More than 500 years after his death, Richard III, the last Yorkist King of England, will receive an effective state funeral when he is reinterred on March 26 next year at a cost of 2.5 million pounds, it was announced today.

London: More than 500 years after his death, Richard III, the last Yorkist King of England, will receive an effective state funeral when he is reinterred on March 26 next year at a cost of 2.5 million pounds, it was announced today.

The reinterment, which will take place at Leicester Cathedral, has been announced two years after the King`s remains were found beneath a car park making him the only English monarch without a marked grave.
A week-long series of events will see the slain king`s coffin travel from Bosworth, where he died in battle in 1485, to the city where he was first buried, the BBC reported.

The ceremony is estimated to cost of 2.5 million pounds.

Richard III was the last Yorkist king of England, whose death at the age of 32 in the Battle of Bosworth effectively ended the Wars of the Roses.

Richard`s grave was lost to later development and then rediscovered under a Leicester council car park in 2012. The remains, including a curved spine, were confirmed as those of the king, after a series of tests including DNA analysis, in February 2013.

A group of people claiming to be distant relatives of Richard were granted a judicial review into the licence that gave Leicester the right to reinter his remains. This was dismissed in May this year.

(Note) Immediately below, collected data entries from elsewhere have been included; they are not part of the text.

(* ===== verification/JSocketFacts.v ===== *)
(** * The Flash socket: identity, guards and order of callbacks *)

From Stdlib Require Import SpecFloat.
From S2P Require Import Prelude JSNum JSValue JSON JSocket.

(** ** Identity *)

(** The table of sockets: every key is the id of its socket, and was given out. *)
Record js_wf (w : jsworld) : Prop := {
  wf_keys : NoDup (sockets w).*1;
  wf_ids : ∀ k s, assoc k (sockets w) = Some s → js_id s = k ∧ ∃ n, (0 < n ≤ last_id w)%N ∧ k = socket_id n
}.

#[export] Instance socket_id_inj : Inj (=) (=) socket_id.
Proof. intros n m H. unfold socket_id in H. simplify_eq/=. by apply dec_of_N_inj. Qed.

(** The operations of the program, as the page and the movie call them. *)
Inductive js_event :=
| New (r c d cl : bool)
| Setup (has_swfobject : bool) (id target : string) (swf : value)
| Connect (id : string) (host port : value)
| Close (id : string)
| Write (id : string) (data : value)
| Advanced (method id : string) (args : list value)
| Flash (name id : string) (data : value)
| Timer (probe : option nat).

Definition js_step (w : jsworld) (e : js_event) : jsworld :=
  match e with
  | New r c d cl => (new_jSocket r c d cl w).2
  | Setup h id t swf => (setup h id t swf w).2
  | Connect id h p => (connect id h p w).2
  | Close id => (close id w).2
  | Write id d => (write id d w).2
  | Advanced m id args => (movie_void m id args w).2
  | Flash name id d => (flashCallback name id d w).2
  | Timer probe => run_timeout probe w
  end.

Definition js_run (w : jsworld) (es : list js_event) : jsworld := foldl js_step w es.

(** An operation that keeps the ids of the sockets. *)
Definition keeps_ids {A} (m : M jsworld A) : Prop := ∀ w,
  last_id (m w).2 = last_id w ∧ (sockets (m w).2).*1 = (sockets w).*1 ∧
  ∀ k s', assoc k (sockets (m w).2) = Some s' → ∃ s, assoc k (sockets w) = Some s ∧ js_id s = js_id s'.

Lemma keeps_bind {A B} (m : M jsworld A) (f : A → M jsworld B) :
  keeps_ids m → (∀ a, keeps_ids (f a)) → keeps_ids (m ≫= f).
Proof.
  intros Hm Hf w. specialize (Hm w) as (L & K & H). unfold mbind, M_bind.
  destruct (m w) as [[a|e] w'] eqn:E; cbn [snd] in *; [|done].
  destruct (Hf a w') as (L' & K' & H'). split_and!; [congruence|congruence|]. intros k s' Hs'.
  destruct (H' k s' Hs') as (s & Hs & ?). destruct (H k s Hs) as (s0 & ? & ?). exists s0. split; [done|congruence].
Qed.

Lemma keeps_pure {A} (m : M jsworld A) : (∀ w, sockets (m w).2 = sockets w ∧ last_id (m w).2 = last_id w) → keeps_ids m.
Proof. intros H w. destruct (H w) as [-> ->]. split_and!; [done|done|]. intros k s Hs. by exists s. Qed.

Lemma keeps_update id f : (∀ s, js_id (f s) = js_id s) → keeps_ids (update_socket id f).
Proof.
  intros Hf w. cbn [update_socket modify snd with_sockets sockets last_id]. split; [done|].
  destruct (assoc id (sockets w)) as [s0|] eqn:E; [|split; [done|]; intros k s Hs; by exists s].
  split; [by rewrite assoc_update_keys|]. intros k s' Hs'. destruct (decide (k = id)) as [->|Hne].
  - rewrite assoc_update_eq, E in Hs'. simplify_eq. exists s0. split; [done|]. by rewrite Hf.
  - rewrite assoc_update_ne in Hs' by done. by exists s'.
Qed.

Create HintDb jsocket.
#[export] Hint Resolve keeps_bind keeps_update : jsocket.

Lemma keeps_socket_at id : keeps_ids (socket_at id).
Proof. apply keeps_pure. intros w. unfold socket_at. by destruct (assoc id (sockets w)). Qed.
Lemma keeps_emit e : keeps_ids (emit e).
Proof. by apply keeps_pure. Qed.
Lemma keeps_timeout t : keeps_ids (set_timeout t).
Proof. by apply keeps_pure. Qed.
Lemma keeps_raise {A} e : keeps_ids (raise (A := A) e).
Proof. by apply keeps_pure. Qed.
Lemma keeps_ret {A} (a : A) : keeps_ids (mret a).
Proof. by apply keeps_pure. Qed.
Lemma keeps_lift {A} (r : res A) : keeps_ids (lift r).
Proof. by apply keeps_pure. Qed.
Lemma keeps_gets {A} (f : jsworld → A) : keeps_ids (gets f).
Proof. by apply keeps_pure. Qed.
#[export] Hint Resolve keeps_socket_at keeps_emit keeps_timeout keeps_raise keeps_ret keeps_lift keeps_gets : jsocket.
(* ===== verification/Regex.v ===== *)
(** * Regular expressions

    The matching of the language: a backtracking matcher in continuation
    style, with captures, greedy quantifiers (an iteration that consumes
    nothing is refused, and the groups of the body are cleared before it),
    negative lookahead and the anchors.  Every iteration of a star consumes a
    character, so the length of the rest of the text bounds the iterations. *)

From S2P Require Import Prelude.

(** ** Syntax *)

Inductive re :=
| Eps
| Chr (p : ascii → bool)
| Seq (a b : re)
| Alt (a b : re)
| Star (a : re)
| Opt (a : re)
| Group (n : nat) (a : re)
| NegLook (a : re)
| Bol
| Eol.

Fixpoint seqs (l : list re) : re :=
  match l with [] => Eps | [a] => a | a :: l' => Seq a (seqs l') end.
Definition lit (c : ascii) : re := Chr (Ascii.eqb c).
Definition plus (a : re) : re := Seq a (Star a).
(** [[^cs]] *)
Definition none_of (cs : list ascii) (c : ascii) : bool := negb (existsb (Ascii.eqb c) cs).
(** [.] *)
Definition dot (c : ascii) : bool := none_of ["010"%char; "013"%char] c.

Fixpoint groups (r : re) : list nat :=
  match r with
  | Seq a b | Alt a b => groups a ++ groups b
  | Star a | Opt a | NegLook a => groups a
  | Group n a => n :: groups a
  | _ => []
  end.

(** ** Matching *)

(** A position in the text: its index, the text from there, and the captures. *)
Record mstate := St { pos : nat; rest : string; caps : list (option string) }.

Definition clear (ns : list nat) (st : mstate) : mstate :=
  St (pos st) (rest st) (foldr (λ n c, <[n := None]> c) (caps st) ns).

(** The text between two positions. *)
Fixpoint str_take (n : nat) (s : string) : string :=
  match n, s with
  | S n', String c s' => String c (str_take n' s')
  | _, _ => ""
  end.

Definition capture (n : nat) (st st' : mstate) : mstate :=
  St (pos st') (rest st') (<[n := Some (str_take (pos st' - pos st) (rest st))]> (caps st')).

(** An iteration of a quantified body must move. *)
Definition moved (st st' : mstate) (k : option mstate) : option mstate :=
  if (pos st' =? pos st)%nat then None else k.

Definition or_else (a b : option mstate) : option mstate :=
  match a with Some x => Some x | None => b end.

(** The iterations of a star, at most [n] of them, as many as possible first. *)
Fixpoint star_loop (body : mstate → (mstate → option mstate) → option mstate) (gs : list nat)
    (k : mstate → option mstate) (n : nat) (st : mstate) : option mstate :=
  match n with
  | O => k st
  | S n' => or_else (body (clear gs st) (λ st', moved st st' (star_loop body gs k n' st'))) (k st)
  end.

Fixpoint m (r : re) (st : mstate) (k : mstate → option mstate) {struct r} : option mstate :=
  match r with
  | Eps => k st
  | Chr p =>
      match rest st with
      | String c s => if p c then k (St (S (pos st)) s (caps st)) else None
      | EmptyString => None
      end
  | Seq a b => m a st (λ st', m b st' k)
  | Alt a b => or_else (m a st k) (m b st k)
  | Star a => star_loop (m a) (groups a) k (String.length (rest st)) st
  | Opt a => or_else (m a (clear (groups a) st) (λ st', moved st st' (k st'))) (k st)
  | Group n a => m a st (λ st', k (capture n st st'))
  | NegLook a => match m a st Some with Some _ => None | None => k st end
  | Bol => if (pos st =? 0)%nat then k st else None
  | Eol => if String.eqb (rest st) "" then k st else None
  end.

(** [re.exec] at one position: the whole match is capture 0. *)
Definition match_at (ngroups : nat) (r : re) (p : nat) (s : string) : option mstate :=
  m (Group 0 r) (St p s (replicate ngroups None)) Some.

(** [re.exec(s)]: the first position with a match. *)
Fixpoint exec_from (ngroups : nat) (r : re) (p : nat) (s : string) : option mstate :=
  or_else (match_at ngroups r p s)
    match s with EmptyString => None | String _ s' => exec_from ngroups r (S p) s' end.

Definition exec (ngroups : nat) (r : re) (s : string) : option (list (option string)) :=
  caps <$> exec_from ngroups r 0 s.

(** The captures of all matches of a global expression, in order; after an
    empty match the search goes on one character further. *)
Fixpoint exec_all (fuel : nat) (ngroups : nat) (r : re) (p : nat) (s : string) : list (list (option string)) :=
  match fuel with
  | O => []
  | S f =>
      match exec_from ngroups r p s with
      | None => []
      | Some st =>
          let len := String.length (default "" (mjoin (caps st !! 0))) in
          caps st ::
            (if (len =? 0)%nat
             then match rest st with EmptyString => [] | String _ s' => exec_all f ngroups r (S (pos st)) s' end
             else exec_all f ngroups r (pos st) (rest st))
      end
  end.

(** ** Rules for matching *)

Definition suffix_of (st' st : mstate) : Prop := ∃ p, rest st = p +:+ rest st'.

#[export] Instance suffix_of_refl : Reflexive suffix_of.
Proof. intros st. by exists "". Qed.
#[export] Instance suffix_of_trans : Transitive suffix_of.
Proof. intros a b c [p Hp] [q Hq]. exists (q +:+ p). by rewrite Hq, Hp, str_app_assoc. Qed.

(** A continuation that fails on the whole rest of the text makes the match fail. *)
Lemma m_fail r : ∀ st k, (∀ st', suffix_of st' st → k st' = None) → m r st k = None.
Proof.
  induction r as [|p|a IHa b IHb|a IHa b IHb|a IHa|a IHa|n a IHa|a IHa| |]; intros st k Hk; cbn [m].
  - by apply Hk.
  - destruct (rest st) as [|c s] eqn:E; [done|]. destruct (p c); [|done]. apply Hk. exists (String c ""). by rewrite E.
  - apply IHa. intros st1 H1. apply IHb. intros st2 H2. apply Hk. by etrans.
  - by rewrite IHa, IHb.
  - generalize (String.length (rest st)). intros n.
    assert (suffix_of st st) as Hst by done. revert Hst. generalize st at 1 3. induction n as [|n IH]; intros st1 H1; cbn [star_loop]; [by apply Hk|].
    rewrite IHa; [by apply Hk|]. intros st2 H2. unfold moved. case_if; [done|]. apply IH. etrans; [exact H2|]. done.
  - rewrite IHa; [by apply Hk|]. intros st2 H2. unfold moved. case_if; [done|]. by apply Hk.
  - apply IHa. intros st1 H1. by apply Hk.
  - destruct (m a st Some); [done|]. by apply Hk.
  - case_if; [|done]. by apply Hk.
  - case_if; [|done]. by apply Hk.
Qed.

Lemma str_take_app a b : str_take (String.length a) (a +:+ b) = a.
Proof. induction a as [|c a IH]; [by destruct b|]. cbn. by rewrite IH. Qed.

Lemma clear_nil st : clear [] st = st.
Proof. by destruct st. Qed.

(** A text on which a class stops. *)
Definition stops_class (p : ascii → bool) (b : string) : bool :=
  match b with String c _ => negb (p c) | EmptyString => true end.

(** A greedy class takes all it can when the rest matches after that. *)
Lemma star_class p a : ∀ b i cs k x,
  str_forallb p a = true → stops_class p b = true →
  k (St (i + String.length a) b cs) = Some x →
  m (Star (Chr p)) (St i (a +:+ b) cs) k = Some x.
Proof.
  intros b i cs k x Ha Hb Hk. cbn [m rest groups].
  assert (String.length a ≤ String.length (a +:+ b)) as Hn by (rewrite str_length_app; lia).
  revert Hn. generalize (String.length (a +:+ b)). intros n Hn.
  revert i n Hn Hk. induction a as [|c a IH]; intros i n Hn Hk.
  - cbn [append String.length] in *. rewrite Nat.add_0_r in Hk. destruct n as [|n]; [done|].
    cbn [star_loop]. rewrite clear_nil. cbn [m rest]. destruct b as [|c b]; [done|].
    cbn [stops_class] in Hb. apply negb_true_iff in Hb. by rewrite Hb.
  - cbn [String.length] in Hn. destruct n as [|n]; [lia|]. cbn [str_forallb] in Ha. apply andb_true_iff in Ha as [Hc Ha].
    cbn [star_loop append]. rewrite clear_nil. cbn [m rest]. rewrite Hc. unfold moved. cbn [pos caps].
    rewrite (proj2 (Nat.eqb_neq _ _)) by lia. rewrite (IH Ha (S i) n); [done|lia|].
    rewrite <-Hk. f_equal. cbn [String.length]. f_equal. lia.
Qed.

Lemma plus_class p c a b i cs k x :
  p c = true → str_forallb p a = true → stops_class p b = true →
  k (St (i + S (String.length a)) b cs) = Some x →
  m (plus (Chr p)) (St i (String c a +:+ b) cs) k = Some x.
Proof.
  intros Hc Ha Hb Hk. unfold plus. cbn [m]. cbn [rest append pos caps]. rewrite Hc.
  apply star_class; [done|done|]. rewrite <-Hk. f_equal. f_equal. lia.
Qed.

Lemma opt_take a st k x :
  m a (clear (groups a) st) (λ st', moved st st' (k st')) = Some x → m (Opt a) st k = Some x.
Proof. cbn [m]. by intros ->. Qed.

Lemma opt_skip a st k x :
  m a (clear (groups a) st) (λ st', moved st st' (k st')) = None → k st = Some x → m (Opt a) st k = Some x.
Proof. cbn [m]. by intros -> ->. Qed.

(** An expression that has to find a character which does not occur fails. *)
Lemma seq_missing a p st k :
  str_forallb (λ c, negb (p c)) (rest st) = true → m (Seq a (Chr p)) st k = None.
Proof.
  intros Hp. cbn [m]. apply m_fail. intros st' [q Hq]. rewrite Hq, str_forallb_app in Hp.
  apply andb_true_iff in Hp as [_ Hp]. destruct (rest st') as [|c s]; [done|].
  cbn [str_forallb] in Hp. apply andb_true_iff in Hp as [Hp _]. apply negb_true_iff in Hp. by rewrite Hp.
Qed.

(** ** Expressions that always match *)

Fixpoint always (r : re) : bool :=
  match r with
  | Eps | Star _ | Opt _ => true
  | Seq a b => always a && always b
  | Alt a b => always a || always b
  | Group _ a => always a
  | _ => false
  end.

Lemma or_else_Some a b : is_Some a ∨ is_Some b → is_Some (or_else a b).
Proof. intros [H|H]; [by destruct a|destruct a; [done|by cbn]]. Qed.

Lemma always_matches r : always r = true → ∀ st k, (∀ st', is_Some (k st')) → is_Some (m r st k).
Proof.
  induction r as [|p|a IHa b IHb|a IHa b IHb|a IHa|a IHa|n a IHa|a IHa| |]; intros Hr st k Hk; cbn [m always] in *; try done.
  - apply andb_true_iff in Hr as [Ha Hb]. apply IHa; [done|]. intros st'. by apply IHb.
  - apply or_else_Some. apply orb_true_iff in Hr as [Ha|Hb]; [left; by apply IHa|right; by apply IHb].
  - destruct (String.length (rest st)) as [|n]; cbn [star_loop]; [done|]. apply or_else_Some. by right.
  - apply or_else_Some. by right.
  - by apply IHa.
Qed.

Cathedral authorities said Richard`s skeleton would be placed in a coffin at the University of Leicester on March 22.
After arriving at the cathedral, Richard`s remains will lie "in repose" for three days before being reinterred.
The Bishop of Leicester David Monteith said details of the ceremony would be released later but revealed it would have "the character of a state funeral without being one".

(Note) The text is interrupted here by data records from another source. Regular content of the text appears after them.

Lemma request_lines ws h port p protocol :
  uri_get (ws_uri ws) "host" = h → uri_get (ws_uri ws) "port" = port → uri_get (ws_uri ws) "path" = String "/" p →
  ws_protocol ws = VStr protocol →
  request_text location_protocol location_host ws = Ret (concat_lines (handshake_lines h port p protocol)).
Proof.
  intros Hh Ho Hp Hpr. unfold request_text. rewrite Hh, Ho, Hp, Hpr. cbn [truthy to_string].
  unfold handshake_lines. destruct (String.eqb protocol ""); cbn [negb]; unfold mbind, res_bind; f_equal;
    cbn [app concat_lines]; repeat (cbn [append]; rewrite ?str_app_assoc; f_equal).
Qed.

End facts.

(** ** A session *)

Definition plain_movie (m : nat) (method : string) (args : list value) : value :=
  if String.eqb method "readUTFBytes" then VStr "hello" else VInt 0.

Definition fresh_world : wsworld :=
  {| ws_js := js_initial; readyState := CONNECTING; flashEl_id := None; ws_iv := false; ws_events := [] |}.


(** A page that answers the [open] event with a message, whatever the outcome. *)
Definition greeting_page (sid : string) (t : string) : option (value → M wsworld unit) :=
  if String.eqb t "open"
  then Some (λ _, try_catch (ws_send plain_movie {| ws_uri := {| uri_fields := []; queryKey := [] |}; ws_protocol := VUndef; ws_socket := sid |} (VStr "hi"))
                            (λ _, mret tt))
  else None.

Lemma greeting_page_ok sid : page_ok (greeting_page sid) (λ _ _, mret true).
Proof.
  split; [|intros t d w; by eauto]. intros t h d. unfold greeting_page. destruct (String.eqb t "open"); [|done].
  intros [= <-] w. set (ws := {| ws_socket := sid |}). unfold try_catch. pose proof (send_outcome plain_movie ws (VStr "hi") w) as H.
  destruct (live_movie ws w) as [m|].
  - rewrite H. cbn. by eauto.
  - destruct H as [e ->]. cbn. by eauto.
Qed.

Definition session_socket : websocket :=
  {| ws_uri := {| uri_fields := []; queryKey := [] |}; ws_protocol := VUndef; ws_socket := "jSocket_1" |}.

(** The movie finds its way, connects, answers the handshake, sends one frame and closes. *)
Definition session : list ws_event :=
  let flash name data := [WJs (Flash name "jSocket_1" data); WJs (Timer None)] in
  flash "init" VUndef ++ [WJs (Timer (Some 7))] ++ flash "connect" VUndef ++ flash "data" (VInt 80) ++
  flash "data" (VInt 7) ++ flash "close" VUndef ++ flash "data" (VInt 7).

Definition session_start : wsworld := (on_js (new_jSocket true true true true) fresh_world).2.


(** ** Where the object departs from a WebSocket *)

(** A page that closes the socket when it opens. *)
Definition closing_page (t : string) : option (value → M wsworld unit) :=
  if String.eqb t "open" then Some (λ _, ws_close plain_movie session_socket) else None.

(** A [close] in the page's [onopen] is lost: the handler of the data sets
    [OPEN] after the event was dispatched, over the [CLOSING] of [close]. *)
Theorem close_in_onopen_lost :
  readyState (ws_run true "http:" "board.example.com" plain_movie closing_page (λ _ _, mret true)
    session_socket session_start (take 7 session)) = OPEN.
Proof. vm_compute. reflexivity. Qed.

(** The object is not installed where the browser has no WebSocket, unless
    the window has a property called [false]. *)
Theorem wrapper_not_installed window : "false" ∉ window → installs window = false.
Proof.
  intros H. change (installs window) with (existsb (String.eqb "false") window). apply Bool.not_true_iff_false. intros Hx.
  apply existsb_exists in Hx as (k & Hk & <-%String.eqb_eq). by apply H, list_elem_of_In.
Qed.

He added: "While it seems to have been hasty, Richard had some sort of burial and it is inconceivable that some sort of prayers were not said at the time.

"Therefore, the ceremony will have the elements of a reinterment ceremony of his time."

The cathedral is "in conversation" with the royal household about who will attend the ceremony.

The sealed tomb, itself the source of controversy about the design, will be unveiled on March 28.

Dr Phil Stone, chairman of the Richard III Society, said: "This will mean Richard will get the dignified ceremony he was denied in 1485.

"I feel the planned service will carry the weight you expect for an anointed monarch."